**Provided data:**
-- Opening Marker --
Module Group.
(** [members] and [expenses] are [None] when the field is absent. *)
Record t : Type := mk {
  members : option (list Member.t);
  expenses : option (list Logged.t)
}.
End Group.

(** [xs || []] *)
Definition or_empty {A : Type} (xs : option (list A)) : list A :=
  match xs with
  | Some l => l
  | None => []
  end.

Module Share.
Record t : Type := mk { description : string; amount : Q }.
End Share.





(** [totalExpenses] in [GroupDetail] (lines 1066-1069). *)
Definition totalExpenses (group : Group.t) : Q :=
  fold_left (fun sum logged => sum + Expense.amount (Logged.expense logged))
    (or_empty (Group.expenses group)) 0.











(** ** The expense form of [GroupDetail] *)

Module DraftSplit.
(** A row of the custom amounts: [amount] is the text of the input. *)
Record t : Type := mk { memberId : string; amount : string }.
End DraftSplit.

Module Draft.
(** The state [newExpense]; [amount] is the text of the input. *)
Record t : Type := mk {
  description : string;
  amount : string;
  paidBy : string;
  splitType : string;
  splits : list DraftSplit.t;
  category : string
}.
End Draft.

(** The value [newExpense] is set to at first and after a submit, for a
    current user whose [id || ''] is [payer] (lines 975, 1173). *)
Definition empty_draft (payer : string) : Draft.t :=
  Draft.mk "" "" payer "equal" [] "Diğer".

(** [handleInputChange] (lines 1106-1116), for the event of an input called
    [name] with the value [value]. *)
Definition handleInputChange (members : option (list Member.t))
  (name value : string) (prev : Draft.t) : Draft.t :=
  if (name =? "splitType")%string then
    let newSplits :=
      if (value =? "unequal")%string
      then map (fun m => DraftSplit.mk (Member.id m) "") (or_empty members)
      else [] in
    Draft.mk (Draft.description prev) (Draft.amount prev) (Draft.paidBy prev)
      value newSplits (Draft.category prev)
  else if (name =? "description")%string then
    Draft.mk value (Draft.amount prev) (Draft.paidBy prev)
      (Draft.splitType prev) (Draft.splits prev) (Draft.category prev)
  else if (name =? "amount")%string then
    Draft.mk (Draft.description prev) value (Draft.paidBy prev)
      (Draft.splitType prev) (Draft.splits prev) (Draft.category prev)
  else if (name =? "paidBy")%string then
    Draft.mk (Draft.description prev) (Draft.amount prev) value
      (Draft.splitType prev) (Draft.splits prev) (Draft.category prev)
  else if (name =? "category")%string then
    Draft.mk (Draft.description prev) (Draft.amount prev) (Draft.paidBy prev)
      (Draft.splitType prev) (Draft.splits prev) value
  else prev.

(** [handleCustomSplitChange] (lines 1118-1125). *)
Definition handleCustomSplitChange (memberId value : string) (prev : Draft.t)
  : Draft.t :=
  let newSplits :=
    map (fun s =>
           if (DraftSplit.memberId s =? memberId)%string
           then DraftSplit.mk (DraftSplit.memberId s) value else s)
      (Draft.splits prev) in
  Draft.mk (Draft.description prev) (Draft.amount prev) (Draft.paidBy prev)
    (Draft.splitType prev) newSplits (Draft.category prev).

(** The two messages of [handleSubmit]: 'Lütfen tüm alanları doğru doldurun.'
    and 'Kişiye özel tutarların toplamı, harcama tutarına eşit olmalıdır.' *)
Inductive FormError : Type :=
| FillAllFields
| SplitsMustAddUp.

Section Form.
(** [parseFloat], with [None] for [NaN]. *)
Variable parseFloat : string -> option Q.

(** [parseFloat(s) || 0] *)
Definition number_or_zero (s : string) : Q :=
  match parseFloat s with
  | Some q => or_zero q
  | None => 0
  end.

(** [customSplitTotal] (lines 1140-1143). *)
Definition customSplitTotal (newExpense : Draft.t) : Q :=
  if negb (Draft.splitType newExpense =? "unequal")%string then 0
  else
    fold_left (fun sum split => sum + number_or_zero (DraftSplit.amount split))
      (Draft.splits newExpense) 0.

(** [remainingToSplit] (lines 1145-1148). *)
Definition remainingToSplit (newExpense : Draft.t) : Q :=
  let totalAmount := number_or_zero (Draft.amount newExpense) in
  totalAmount - customSplitTotal newExpense.

(** [newExpense.splitType === 'unequal' && Math.abs(remainingToSplit) > 0.01] *)
Definition splits_off (newExpense : Draft.t) : bool :=
  (Draft.splitType newExpense =? "unequal")%string
  && Qltb tolerance (Qabs (remainingToSplit newExpense)).

(** [handleSubmit] (lines 1150-1175): the error shown, or the expense handed
    to [onAddExpense]. *)
Definition handleSubmit (newExpense : Draft.t) : FormError + Logged.t :=
  match parseFloat (Draft.amount newExpense) with
  | None => inl FillAllFields
  | Some amount =>
      if (Draft.description newExpense =? "")%string
         || Qeq_bool amount 0 || Qle_bool amount 0
         || (Draft.paidBy newExpense =? "")%string
      then inl FillAllFields
      else if splits_off newExpense then inl SplitsMustAddUp
      else
        inr (Logged.mk
               (Expense.mk (Draft.paidBy newExpense) amount
                  (Draft.splitType newExpense)
                  (Some
                     (if (Draft.splitType newExpense =? "unequal")%string
                      then map (fun s =>
                                  Split.mk (DraftSplit.memberId s)
                                    (number_or_zero (DraftSplit.amount s)))
                             (Draft.splits newExpense)
                      else [])))
               (Draft.description newExpense)
               (Some (Draft.category newExpense)))
  end.

(** [isFormInvalid] (lines 1177-1181), which disables the submit button. *)
Definition isFormInvalid (newExpense : Draft.t) : bool :=
  (Draft.description newExpense =? "")%string
  || (Draft.amount newExpense =? "")%string
  || match parseFloat (Draft.amount newExpense) with
     | Some amount => Qle_bool amount 0
     | None => false
     end
  || (Draft.paidBy newExpense =? "")%string
  || splits_off newExpense.
End Form.

(** The drafts the form of a group can hold: the empty draft, and what the
    two change handlers make of a draft. *)
Inductive draft_of (members : option (list Member.t)) : Draft.t -> Prop :=
| draft_empty : forall payer, draft_of members (empty_draft payer)
| draft_input : forall name value d,
    draft_of members d -> draft_of members (handleInputChange members name value d)
| draft_split : forall memberId value d,
    draft_of members d ->
    draft_of members (handleCustomSplitChange memberId value d).

(** A toy [parseFloat] for the sample draft. *)
Definition sample_parseFloat (s : string) : option Q :=
  if (s =? "100")%string then Some 100
  else if (s =? "30")%string then Some 30
  else if (s =? "70")%string then Some 70
  else None.

(** The sample draft: 100 paid by A, 30 for A and 70 for B. *)
Definition sample_draft : Draft.t :=
  handleCustomSplitChange "b" "70"
    (handleCustomSplitChange "a" "30"
       (handleInputChange (Some [alice; bob]) "splitType" "unequal"
          (handleInputChange (Some [alice; bob]) "amount" "100"
             (handleInputChange (Some [alice; bob]) "description" "taxi"
                (empty_draft "a"))))).



(** ** Creating a group *)

(** [String(n)] for a number that is a non-negative integer, as a template
    literal prints it: its decimal digits. *)
Definition number_to_string (n : N) : string :=
  NilEmpty.string_of_uint (N.to_uint n).

(** [xs.map((x, index) => f(x, index))], counting from [index]. *)
Fixpoint map_from {A B : Type} (f : A -> nat -> B) (index : nat) (xs : list A)
  : list B :=
  match xs with
  | [] => []
  | x :: xs' => f x index :: map_from f (S index) xs'
  end.

Module User.
Record t : Type := mk { id : string; name : string }.
End User.

(** The user that [handleLogin] makes when [Date.now()] reads [now]
    (lines 608-615). *)
Definition handleLogin (now : N) : User.t :=
  User.mk ("local_user_" ++ number_to_string now) "Demo Kullanıcı".

Module Row.
(** A row of the members editor; its id is a number. *)
Record t : Type := mk { id : nat; name : string }.
End Row.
-- Closing Marker --
**Description of the task:**
Search the records for the word "Module", then list every line that has it.

**Your solution:**
Module Group.
Module Share.
Module DraftSplit.
Module Draft.
Module User.
Module Row.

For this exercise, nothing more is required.